→ What you should do:
Pull out each line of the records holding the string "Hitems".

→ Records to use:

Lemma decode_encode_object fs items d c : d <= MAX_DEPTH -> len fs <= MAX_CONTAINER_ITEMS ->
  keys_sorted (map fst fs) = true ->
  (forall f, In f fs -> len (fst f) <= MAX_OBJECT_KEY_BYTES /\ utf8_valid (fst f) = true
     /\ forall b c, encode_body (snd f) = Ok b -> decode_body (b ++ c) (d + 1) = Ok (snd f, c)) ->
  try_map (fun field =>
    let? k := push_u16 (len (fst field)) in
    let? v := encode_body (snd field) in
    Ok (k ++ fst field ++ v)) fs = Ok items ->
  decode_body (TAG_OBJECT :: (to_be 4 (len fs) ++ concat items) ++ c) d = Ok (CV_Object fs, c).
Proof.
  intros Hd Hcount Hsorted IH Hitems%try_map_Ok. rewrite decode_body_cons by done. at_tag.
  rewrite <-app_assoc, u32_length_to_be by limits. cbn [rbind].
  rewrite (proj2 (ensure_container_count_Ok _)) by done. cbn [rbind].
  assert (3 * len fs <= len (concat items)) as Hge.
  { eapply concat_len_ge; [lia| |exact Hitems]. intros f b (_ & vb & Hvb & ->)%encode_field_Ok.
    apply encode_body_nonempty in Hvb. rewrite !len_app, len_to_be.
    pose proof (len_nonneg (fst f)). lia. }
  rewrite len_app. pose proof (len_nonneg c).
  destruct (Z.ltb_spec ((len (concat items) + len c) / 3) (len fs)) as [Hlt|];
    [pose proof (Z.div_le_lower_bound (len (concat items) + len c) 3 (len fs)); lia|].
  unfold len at 1. rewrite Nat2Z.id.
  rewrite (decode_fields_concat (fun c => decode_body c (d + 1)) fs items [] c); [done| |done].
  eapply Forall2_with; [exact IH|exact Hitems|].
  intros f b (Hk & Hu & Hv) (_ & vb & Hvb & ->)%encode_field_Ok.
  split; [done|]. split; [done|]. exists vb. eauto.
Qed.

→ Answer area:
  intros Hd Hcount Hsorted IH Hitems%try_map_Ok. rewrite decode_body_cons by done. at_tag.
  { eapply concat_len_ge; [lia| |exact Hitems]. intros f b (_ & vb & Hvb & ->)%encode_field_Ok.
  eapply Forall2_with; [exact IH|exact Hitems|].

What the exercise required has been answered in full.